Data entries
(* ===== verification/AdminThrottle.v ===== *)
(** Brute force against the administrator plane: what the stored counters admit. *)
From S2P Require Import Prelude AppModel AppDedup AppSchema Order AppPath AllowlistCompile AdminStore AdminStoreProofs AdminGuard AdminPolicy AdminPolicyProofs AdminKeys AdminPassword AdminState AdminRuns.
Open Scope Z_scope.

(** A failed attempt against one key, on its own: the counter that is stored, and the
    length of the lock. *)
Lemma throttle_failure_exec k h t rnd w :
  let row := admin_throttle h (w_db w) in
  let '(w', lock) := exec t rnd (throttle_failure [(k, h)]) w in
  admin_throttle h (w_db w') = Some (after_failure k h t row) ∧ lock = lock_secs k (th_failures (after_failure k h t row)).
Proof.
  cbv zeta. unfold throttle_failure, clock. cbn [bind exec throttle_failure_loop store admin_throttle_increment put_throttle w_db put_db].
  unfold after_failure, admin_throttle. set (r := incremented _ _ _ _ _). pose proof (lock_secs_bounds k (th_failures r)) as Hb.
  destruct (Z.ltb_spec 0 (lock_secs k (th_failures r))) as [Hl|Hl]; cbn [bind exec store admin_throttle_lock audit w_db put_db put_audit put_throttle ad_throttle th_failures locked_to].
  - rewrite lookup_alter_eq, lookup_insert_eq. cbn. split; [done|lia].
  - rewrite lookup_insert_eq. split; [done|lia].
Qed.

(** The two statements a failure makes on the replicated counter, an increment and a lock
    computed from what the increment answered, come to the transition of the in-memory
    policy: the same count, the same lock, the same reset after a quiet day. *)
Theorem throttle_reference k h t rnd w :
  0 ≤ t < 2 ^ 62 → (∀ r, admin_throttle h (w_db w) = Some r → throttle_ok k h t r) →
  admin_throttle h (w_db (exec t rnd (throttle_failure [(k, h)]) w).1) = Some (register_failure (admin_throttle h (w_db w)) h k t).
Proof.
  intros Ht Hrow. pose proof (throttle_failure_exec k h t rnd w) as H. cbv zeta in H. destruct (exec t rnd _ w) as [w' lock]. cbn [fst]. destruct H as [-> _].
  f_equal. by apply after_failure_registered.
Qed.

(** Attempts one after the other: each reads the lock, and fails when there is none. *)
Fixpoint attempts (k : KeyKind) (h : list u8) (rnd : nat → list u8) (ts : list Z) (w : World) : World * Z :=
  match ts with
  | [] => (w, 0)
  | t :: ts =>
      match exec t rnd (throttle_wait [(k, h)]) w with
      | (w1, Ok None) => let '(w2, n) := attempts k h rnd ts (exec t rnd (throttle_failure [(k, h)]) w1).1 in (w2, n + 1)
      | (w1, _) => attempts k h rnd ts w1
      end
  end.
Lemma throttle_wait_exec k h t rnd w :
  exec t rnd (throttle_wait [(k, h)]) w = (put_db (w_db w) w, Ok (admin_throttle h (w_db w) ≫= λ r, locked_for r t)).
Proof.
  unfold throttle_wait, clock. cbn [bind exec throttle_wait_loop]. unfold query, try_bind, store, read. cbn [bind exec map_err ret].
  by destruct (admin_throttle h (w_db w) ≫= _).
Qed.
Lemma attempts_admitted k h rnd ts w : ∃ us, sublist us ts ∧ (attempts k h rnd ts w).2 = Z.of_nat (length us) ∧
  admitted k h (admin_throttle h (w_db w)) us = true.
Proof.
  revert w. induction ts as [|t ts IH]; intros w; cbn [attempts]; [by exists []|]. rewrite throttle_wait_exec.
  destruct (admin_throttle h (w_db w) ≫= _) as [n|] eqn:El.
  - destruct (IH (put_db (w_db w) w)) as (us & Hs & Hn & Ha). exists us. split_and!; [by constructor|done|done].
  - pose proof (throttle_failure_exec k h t rnd (put_db (w_db w) w)) as H. cbv zeta in H.
    destruct (exec t rnd (throttle_failure _) _) as [w1 lock]. destruct H as [Hrow _]. cbn [fst]. destruct (IH w1) as (us & Hs & Hn & Ha).
    destruct (attempts k h rnd ts w1) as [w2 n]. cbn [snd] in *. exists (t :: us). split_and!; [by constructor|cbn [length]; lia|].
    cbn [admitted]. rewrite Hrow in Ha. apply andb_true_iff. split; [|exact Ha]. cbn in El. destruct (admin_throttle h (w_db w)) as [r|]; [|done]. cbn in El. by rewrite El.
Qed.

Try it
Every line above that holds the string "stored" should be copied out.

Answer box
(** Brute force against the administrator plane: what the stored counters admit. *)
(** A failed attempt against one key, on its own: the counter that is stored, and the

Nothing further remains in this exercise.